[Stored data]
++++++++++++++++++++

Inductive http_parse_state :=
  | HTTP_PARSE_STATUS | HTTP_PARSE_HEADERS | HTTP_PARSE_BODY_LENGTH | HTTP_PARSE_BODY_CLOSE
  | HTTP_PARSE_CHUNK_SIZE | HTTP_PARSE_CHUNK_DATA | HTTP_PARSE_CHUNK_CRLF | HTTP_PARSE_TRAILERS
  | HTTP_PARSE_COMPLETE | HTTP_PARSE_ERROR.
#[export] Instance http_parse_state_eq_dec : EqDecision http_parse_state.
Proof. solve_decision. Defined.

Record http_response_t := Response {
  major : Z; minor : Z; status_code : Z; body : list Z; content_type : list Z;
  chunked : bool; connection_close : bool;
}.
Record http_parser_t := Parser {
  response : http_response_t; state : http_parse_state; line : list Z;
  content_length : Z; body_received : Z; chunk_remaining : Z;
  have_content_length : bool; have_transfer_encoding : bool; saw_response : bool;
  chunk_crlf : Z;
}.

Definition with_response (p : http_parser_t) (r : http_response_t) : http_parser_t :=
  Parser r (state p) (line p) (content_length p) (body_received p) (chunk_remaining p)
    (have_content_length p) (have_transfer_encoding p) (saw_response p) (chunk_crlf p).
Definition with_state (p : http_parser_t) (s : http_parse_state) : http_parser_t :=
  Parser (response p) s (line p) (content_length p) (body_received p) (chunk_remaining p)
    (have_content_length p) (have_transfer_encoding p) (saw_response p) (chunk_crlf p).
Definition with_line (p : http_parser_t) (l : list Z) : http_parser_t :=
  Parser (response p) (state p) l (content_length p) (body_received p) (chunk_remaining p)
    (have_content_length p) (have_transfer_encoding p) (saw_response p) (chunk_crlf p).
Definition with_content_length (p : http_parser_t) (n : Z) : http_parser_t :=
  Parser (response p) (state p) (line p) n (body_received p) (chunk_remaining p)
    true (have_transfer_encoding p) (saw_response p) (chunk_crlf p).
Definition with_received (p : http_parser_t) (n : Z) : http_parser_t :=
  Parser (response p) (state p) (line p) (content_length p) n (chunk_remaining p)
    (have_content_length p) (have_transfer_encoding p) (saw_response p) (chunk_crlf p).
Definition with_chunk (p : http_parser_t) (n : Z) : http_parser_t :=
  Parser (response p) (state p) (line p) (content_length p) (body_received p) n
    (have_content_length p) (have_transfer_encoding p) (saw_response p) (chunk_crlf p).
Definition with_encoding (p : http_parser_t) : http_parser_t :=
  Parser (response p) (state p) (line p) (content_length p) (body_received p) (chunk_remaining p)
    (have_content_length p) true (saw_response p) (chunk_crlf p).
Definition with_saw (p : http_parser_t) : http_parser_t :=
  Parser (response p) (state p) (line p) (content_length p) (body_received p) (chunk_remaining p)
    (have_content_length p) (have_transfer_encoding p) true (chunk_crlf p).
Definition with_crlf (p : http_parser_t) (n : Z) : http_parser_t :=
  Parser (response p) (state p) (line p) (content_length p) (body_received p) (chunk_remaining p)
    (have_content_length p) (have_transfer_encoding p) (saw_response p) n.

(** * Text *)

Definition lower (c : Z) : Z := if (65 <=? c) && (c <=? 90) then c + 32 else c.
Fixpoint equal_from (a b : list Z) : bool :=
  match a, b with
  | x :: a, y :: b => (lower x =? lower y) && equal_from a b
  | _, _ => true
  end.
(** [a] is the text up to the given length. *)
Definition http_equal (a b : list Z) : bool := (len b =? len a) && equal_from a b.

Definition is_blank (c : Z) : bool := (c =? 32) || (c =? 9).
Fixpoint drop_blanks (l : list Z) : list Z :=
  match l with c :: r => if is_blank c then drop_blanks r else l | [] => [] end.
Definition http_trim (l : list Z) : list Z := rev (drop_blanks (rev (drop_blanks l))).

Definition http_copy_text (capacity : Z) (input : list Z) : option (list Z) :=
  if capacity <=? len input then None else Some input.

Definition USIZE_MAX : Z := 18446744073709551615.

Fixpoint decimal_from (p : list Z) (result : Z) : option Z :=
  match p with
  | [] => Some result
  | c :: p =>
      if (c <? 48) || (57 <? c) || (USIZE_MAX / 10 <? result) then None
      else decimal_from p (u64 (result * 10 + (c - 48)))
  end.
Definition http_parse_decimal (p : list Z) : option Z :=
  if len p =? 0 then None else decimal_from p 0.

Definition hex_digit (c : Z) : option Z :=
  if (48 <=? c) && (c <=? 57) then Some (c - 48)
  else if (97 <=? c) && (c <=? 102) then Some (c - 97 + 10)
  else if (65 <=? c) && (c <=? 70) then Some (c - 65 + 10)
  else None.
Fixpoint hex_from (p : list Z) (result : Z) (digit : bool) : option Z :=
  match p with
  | [] => if digit then Some result else None
  | c :: p =>
      if c =? 59 then if digit then Some result else None
      else
        match hex_digit c with
        | Some v =>
            if (USIZE_MAX - v) / 16 <? result then None
            else hex_from p (u64 (result * 16 + v)) true
        | None => if is_blank c then hex_from p result digit else None
        end
  end.
Definition http_parse_hex (p : list Z) : option Z := hex_from p 0 false.

(** * Lines *)

Definition is_digit (c : Z) : bool := (48 <=? c) && (c <=? 57).
Definition at_ (l : list Z) (i : nat) : Z := l !!! i.

Definition http_parse_status (p : http_parser_t) : bool * http_parser_t :=
  let l := line p in
  if (len l <? 12) || negb (at_ l 0 =? 72) || negb (at_ l 1 =? 84) || negb (at_ l 2 =? 84) ||
     negb (at_ l 3 =? 80) || negb (at_ l 4 =? 47) || negb (at_ l 6 =? 46) || negb (at_ l 8 =? 32) ||
     negb (is_digit (at_ l 5)) || negb (is_digit (at_ l 7))
  then (false, p)
  else
    match http_parse_decimal (take 3 (drop 9 l)) with
    | None => (false, p)
    | Some code =>
        if (code <? 100) || (999 <? code) then (false, p)
        else
          let r := response p in
          (true, with_saw (with_response p
             (Response (u8 (at_ l 5 - 48)) (u8 (at_ l 7 - 48)) (u16 code) (body r) (content_type r)
                (chunked r) (connection_close r))))
    end.

(** The text before the first colon and the text after it. *)
Fixpoint split_colon (l : list Z) : option (list Z * list Z) :=
  match l with
  | [] => None
  | c :: l => if c =? 58 then Some ([], l)
              else '(name, value) ← split_colon l; Some (c :: name, value)
  end.

Definition http_parse_header (p : http_parser_t) : bool * http_parser_t :=
  match split_colon (line p) with
  | None | Some ([], _) => (false, p)
  | Some (name, value) =>
      let value := http_trim value in
      let r := response p in
      if http_equal name (str "content-length") then
        if have_content_length p then (false, p)
        else
          match http_parse_decimal value with
          | None => (false, p)
          | Some n => (true, with_content_length p n)
          end
      else if http_equal name (str "transfer-encoding") then
        if have_transfer_encoding p then (false, p)
        else
          let p := with_encoding p in
          if (7 <=? len value) && http_equal (take 7 value) (str "chunked")
          then (true, with_response p (Response (major r) (minor r) (status_code r) (body r)
                        (content_type r) true (connection_close r)))
          else (false, p)
      else if http_equal name (str "connection") then
        if (5 <=? len value) && http_equal (take 5 value) (str "close")
        then (true, with_response p (Response (major r) (minor r) (status_code r) (body r)
                      (content_type r) (chunked r) true))
        else (true, p)
      else if http_equal name (str "content-type") then
        match http_copy_text HTTP_CONTENT_TYPE_MAX value with
        | None => (false, p)
        | Some t => (true, with_response p (Response (major r) (minor r) (status_code r) (body r) t
                             (chunked r) (connection_close r)))
        end
      else (true, p)
  end.

Definition http_line_complete (p : http_parser_t) : bool * http_parser_t :=
  match state p with
  | HTTP_PARSE_STATUS => http_parse_status (with_state p HTTP_PARSE_HEADERS)
  | HTTP_PARSE_HEADERS =>
      if len (line p) =? 0 then
        (true, with_state p (if chunked (response p) then HTTP_PARSE_CHUNK_SIZE
                             else if have_content_length p then HTTP_PARSE_BODY_LENGTH
                             else HTTP_PARSE_BODY_CLOSE))
      else http_parse_header p
  | HTTP_PARSE_CHUNK_SIZE =>
      match http_parse_hex (line p) with
      | None => (false, p)
      | Some n => (true, with_state (with_chunk p n)
                           (if n =? 0 then HTTP_PARSE_TRAILERS else HTTP_PARSE_CHUNK_DATA))
      end
  | HTTP_PARSE_TRAILERS =>
      (true, if len (line p) =? 0 then with_state p HTTP_PARSE_COMPLETE else p)
  | _ => (false, p)
  end.

Definition http_append_body (p : http_parser_t) (data : list Z) : bool * http_parser_t :=
  let r := response p in
  if HTTP_BODY_MAX - len (body r) <? len data then (false, with_state p HTTP_PARSE_ERROR)
  else (true, with_response p (Response (major r) (minor r) (status_code r) (body r ++ data)
                (content_type r) (chunked r) (connection_close r))).

(** * Feeding the parser *)

Definition http_parser_init : http_parser_t :=
  Parser (Response 0 0 0 [] [] false false) HTTP_PARSE_STATUS [] 0 0 0 false false false 0.

(** One byte of a line: status, header, chunk size or trailer. *)
Definition feed_line (p : http_parser_t) (byte : Z) : bool * http_parser_t :=
  if byte =? 13 then (true, p)
  else if byte =? 10 then
    let '(ok, p) := http_line_complete p in
    if ok : bool then (true, with_line p []) else (false, with_state p HTTP_PARSE_ERROR)
  else if LINE_SIZE <=? len (line p) + 1 then (false, with_state p HTTP_PARSE_ERROR)
  else (true, with_line p (line p ++ [byte])).

(** One byte of the line end after a chunk. *)
Definition feed_crlf (p : http_parser_t) (byte : Z) : bool * http_parser_t :=
  if ((chunk_crlf p =? 0) && negb (byte =? 13)) || ((chunk_crlf p =? 1) && negb (byte =? 10))
  then (false, with_state p HTTP_PARSE_ERROR)
  else
    let p := with_crlf p (u8 (chunk_crlf p + 1)) in
    (true, if chunk_crlf p =? 2 then with_state p HTTP_PARSE_CHUNK_SIZE else p).

(** The part of the data a body state takes. *)
Definition feed_length (p : http_parser_t) (data : list Z) : bool * http_parser_t * nat :=
  let remaining := u64 (content_length p - body_received p) in
  let take_ := if len data <? remaining then len data else remaining in
  let '(ok, p) := http_append_body p (take (Z.to_nat take_) data) in
  if negb ok then (false, p, 0%nat)
  else
    let p := with_received p (u64 (body_received p + take_)) in
    (true, if body_received p =? content_length p then with_state p HTTP_PARSE_COMPLETE else p,
     Z.to_nat take_).
Definition feed_chunk (p : http_parser_t) (data : list Z) : bool * http_parser_t * nat :=
  let take_ := if len data <? chunk_remaining p then len data else chunk_remaining p in
  let '(ok, p) := http_append_body p (take (Z.to_nat take_) data) in
  if negb ok then (false, p, 0%nat)
  else
    let p := with_chunk p (u64 (chunk_remaining p - take_)) in
    (true, if chunk_remaining p =? 0
           then with_crlf (with_state p HTTP_PARSE_CHUNK_CRLF) 0 else p,
     Z.to_nat take_).

(** The loop; a body state consumes what it took, and at least one byte. *)
Fixpoint feed_loop (fuel : nat) (p : http_parser_t) (data : list Z) : bool * http_parser_t :=
  match fuel, data with
  | _, [] | O, _ => (negb (bool_decide (state p = HTTP_PARSE_ERROR)), p)
  | S fuel, byte :: rest =>
      match state p with
      | HTTP_PARSE_COMPLETE => (true, p)
      | HTTP_PARSE_BODY_LENGTH =>
          let '(ok, p, took) := feed_length p data in
          if negb ok then (false, p) else feed_loop fuel p (drop (Nat.max 1 took) data)
      | HTTP_PARSE_BODY_CLOSE =>
          let '(ok, p) := http_append_body p data in
          if negb ok then (false, p)
          else (true, with_received p (u64 (body_received p + len data)))
      | HTTP_PARSE_CHUNK_DATA =>
          let '(ok, p, took) := feed_chunk p data in
          if negb ok then (false, p) else feed_loop fuel p (drop (Nat.max 1 took) data)
      | HTTP_PARSE_CHUNK_CRLF =>
          let '(ok, p) := feed_crlf p byte in
          if negb ok then (false, p) else feed_loop fuel p rest
      | _ =>
          let '(ok, p) := feed_line p byte in
          if negb ok then (false, p) else feed_loop fuel p rest
      end
  end.
Definition http_parser_feed (p : http_parser_t) (data : option (list Z)) : bool * http_parser_t :=
  match data with
  | None => (false, p)
  | Some data =>
      if bool_decide (state p = HTTP_PARSE_ERROR) then (false, p)
      else feed_loop (length data) p data
  end.

Definition http_parser_finish (p : http_parser_t) : bool * http_parser_t :=
  if bool_decide (state p = HTTP_PARSE_ERROR) then (false, p)
  else
    let p := if bool_decide (state p = HTTP_PARSE_BODY_CLOSE)
             then with_state p HTTP_PARSE_COMPLETE else p in
    (bool_decide (state p = HTTP_PARSE_COMPLETE), p).
Definition http_parser_complete (p : http_parser_t) : bool :=
  bool_decide (state p = HTTP_PARSE_COMPLETE).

++++++++++++++++++++

--- PROBLEM TO WORK ON ---
Begin at the top of the records above and quote each line exactly, ending with the line that contains "Parser (response p) (state p) l".

--- TASK OUTPUT ---
Inductive http_parse_state :=
  | HTTP_PARSE_STATUS | HTTP_PARSE_HEADERS | HTTP_PARSE_BODY_LENGTH | HTTP_PARSE_BODY_CLOSE
  | HTTP_PARSE_CHUNK_SIZE | HTTP_PARSE_CHUNK_DATA | HTTP_PARSE_CHUNK_CRLF | HTTP_PARSE_TRAILERS
  | HTTP_PARSE_COMPLETE | HTTP_PARSE_ERROR.
#[export] Instance http_parse_state_eq_dec : EqDecision http_parse_state.
Proof. solve_decision. Defined.

Record http_response_t := Response {
  major : Z; minor : Z; status_code : Z; body : list Z; content_type : list Z;
  chunked : bool; connection_close : bool;
}.
Record http_parser_t := Parser {
  response : http_response_t; state : http_parse_state; line : list Z;
  content_length : Z; body_received : Z; chunk_remaining : Z;
  have_content_length : bool; have_transfer_encoding : bool; saw_response : bool;
  chunk_crlf : Z;
}.

Definition with_response (p : http_parser_t) (r : http_response_t) : http_parser_t :=
  Parser r (state p) (line p) (content_length p) (body_received p) (chunk_remaining p)
    (have_content_length p) (have_transfer_encoding p) (saw_response p) (chunk_crlf p).
Definition with_state (p : http_parser_t) (s : http_parse_state) : http_parser_t :=
  Parser (response p) s (line p) (content_length p) (body_received p) (chunk_remaining p)
    (have_content_length p) (have_transfer_encoding p) (saw_response p) (chunk_crlf p).
Definition with_line (p : http_parser_t) (l : list Z) : http_parser_t :=
  Parser (response p) (state p) l (content_length p) (body_received p) (chunk_remaining p)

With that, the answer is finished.